Quintana got into a jam by loading the bases in the third on soft contact as Nico Hoerner beat the throw on a grounder to second, Nelson Velazquez drew a walk and PJ Higgins got another infield single on a dribbler that Quintana tried to scoop and relay with his glove.
Hoerner scored when Contreras grounded into a forceout at second to tie it at 1-1, and Ian Happ singled to shallow center to score Velazquez for a 2-1 Cubs lead.
It didn’t last long as Hayes sent Steele’s 0-2 slider over the wall at the North Side Notch in left-center, a 411-foot shot for his third home run and a 3-2 Pirates lead.
In the bottom of the fifth, the Pirates took advantage of back-to-back Cubs errors as Hayes reached on an error by second baseman Jonathan Villar and scored when Patrick Wisdom couldn’t handle a Reynolds grounder to third for a 4-2 lead .
The Pirates stretched their lead in the sixth as Yu Chang hit a two-out single to left and scored when Oneil Cruz crushed a double off the center-field wall for a 5-2 lead.
Dating to his major-league debut last October, Cruz has driven in a run in each of his first six career games (10 total), making him one of three players to do so since the RBI became an official statistic in 1920.
Cruz made a fantastic play in the field to save a run in the seventh. After Hoerner doubled to left — causing Jack Suwinski to crash into the wall — Cruz made a diving stop to his left on a Velazquez grounder to hold Hoerner at third.
Chavis tied it at 7-7 in the bottom of the eighth, hitting David Robertson’s first pitch, a slider, 410 feet into the visiting bullpen for his seventh home run. David Bednar tossed a scoreless ninth for the Pirates, slapping his glove in celebration after striking out Happ and Wisdom.
Chris Stratton pitched the 10th for the Pirates, which saw Wisdom start at second base and advance to third on a fly out to right by Yan Gomes.
Chavis backhanded Jason Heyward’s grounder and fired a strike to catcher Tyler Heineman to get Wisdom out at home. The Cubs challenged the call, arguing Heineman the plate, but the call stood blocked after a video review.
The bottom of the 10th started with Hayes at second, with Scott Effross intentionally walking Reynolds before striking out Diego Castillo. That brought Chavis to the plate, trying to carry over his positive play.
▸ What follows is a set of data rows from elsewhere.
Inductive AppMode : Type :=
| roast | girlfriend | boyfriend | mentor | scientist | coder.

Inductive Theme : Type := neon | obsidian.

Module Message.
Record t : Type := {
  id : string;
  role : Role;
  text : string;
  timestamp : Z;
  attachments : option (list string);
  isImageGeneration : option bool;
  groundingMetadata : option string;
  isFavorite : option bool
}.
End Message.

Module ChatThread.
Record t : Type := {
  id : string;
  title : string;
  messages : list Message.t;
  mode : AppMode;
  lastUpdate : Z
}.
End ChatThread.

Module PersonaConfig.
Record t : Type := {
  mode : AppMode;
  sarcasm : Z;
  edge : Z;
  language : string;
  fastReply : bool;
  useSearch : bool;
  useMaps : bool
}.
End PersonaConfig.

(** The entries of [MODE_DEFAULTS] (App.tsx:11-18) set two fields. *)
Module Defaults.
Record t : Type := { sarcasm : Z; edge : Z }.
End Defaults.

Definition MODE_DEFAULTS (m : AppMode) : Defaults.t :=
  match m with
  | roast => {| Defaults.sarcasm := 98; Defaults.edge := 95 |}
  | girlfriend => {| Defaults.sarcasm := 30; Defaults.edge := 10 |}
  | boyfriend => {| Defaults.sarcasm := 20; Defaults.edge := 10 |}
  | mentor => {| Defaults.sarcasm := 5; Defaults.edge := 5 |}
  | scientist => {| Defaults.sarcasm := 0; Defaults.edge := 20 |}
  | coder => {| Defaults.sarcasm := 10; Defaults.edge := 10 |}
  end.

(** The state of [App] that the chat code reads and writes. *)
Record State : Type := {
  threads : list ChatThread.t;     (* App.tsx:21 *)
  activeThreadId : string;         (* App.tsx:24 *)
  inputText : string;              (* App.tsx:25 *)
  isTyping : bool;                 (* App.tsx:26 *)
  showSidebar : bool;              (* App.tsx:32 *)
  threadSearchQuery : string;      (* App.tsx:35 *)
  messageSearchQuery : string;     (* App.tsx:36 *)
  showOnlyFavorites : bool;        (* App.tsx:37 *)
  persona : PersonaConfig.t;       (* App.tsx:40 *)
  suggestions : list string;       (* App.tsx:44 *)
  theme : Theme;                   (* App.tsx:45 *)
  attachments : list string        (* App.tsx:46 *)
}.

(** App.tsx:21-46; [now] is [Date.now()] at the first render. *)
Definition init (now : Z) : State := {|
  threads := [ {| ChatThread.id := "initial"; ChatThread.title := "New Roast";
                  ChatThread.messages := []; ChatThread.mode := roast;
                  ChatThread.lastUpdate := now |} ];
  activeThreadId := "initial";
  inputText := "";
  isTyping := false;
  showSidebar := false;
  threadSearchQuery := "";
  messageSearchQuery := "";
  showOnlyFavorites := false;
  persona := {| PersonaConfig.mode := roast; PersonaConfig.sarcasm := 98;
                PersonaConfig.edge := 95; PersonaConfig.language := "Auto";
                PersonaConfig.fastReply := false;
                PersonaConfig.useSearch := false;
                PersonaConfig.useMaps := false |};
  suggestions := [];
  theme := neon;
  attachments := []
|}.

Definition setThreads (f : list ChatThread.t -> list ChatThread.t)
    (s : State) : State :=
  {| threads := f (threads s); activeThreadId := activeThreadId s;
     inputText := inputText s; isTyping := isTyping s;
     showSidebar := showSidebar s; threadSearchQuery := threadSearchQuery s;
     messageSearchQuery := messageSearchQuery s;
     showOnlyFavorites := showOnlyFavorites s; persona := persona s;
     suggestions := suggestions s; theme := theme s;
     attachments := attachments s |}.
After taking a called first strike, Chavis swung at a sinker.
“I thought he was going to give us a good at-bat,” Shelton said. “I was just happy he stayed out over the ball and didn’t try to do too much. Sometimes, well-placed hits are the best thing.”
The ending wasn’t the way Chavis or the Pirates would have scripted it, especially before a six-game road trip to Tampa Bay and Washington, but the Pirates were pleased with a series win over the Cubs after absorbing Wednesday night’s 14-5 loss .
“I’m not sure if I ever had an awkward walkoff. Usually they’re pretty celebratory. That was definitely one of the more in-between ones,” Chavis said. “Ke’ walked off the field. He stood up, so that’s the biggest thing we’re focused on. Shoutout to him just for busting his butt to score that run. When I checked on him, I was like, ‘I know you’re banged up, but I appreciate the effort you’re giving.’ At the end of the day, that’s really all you can say. It sucks that he got a little banged up, but I appreciate him balling out right there to score that run.”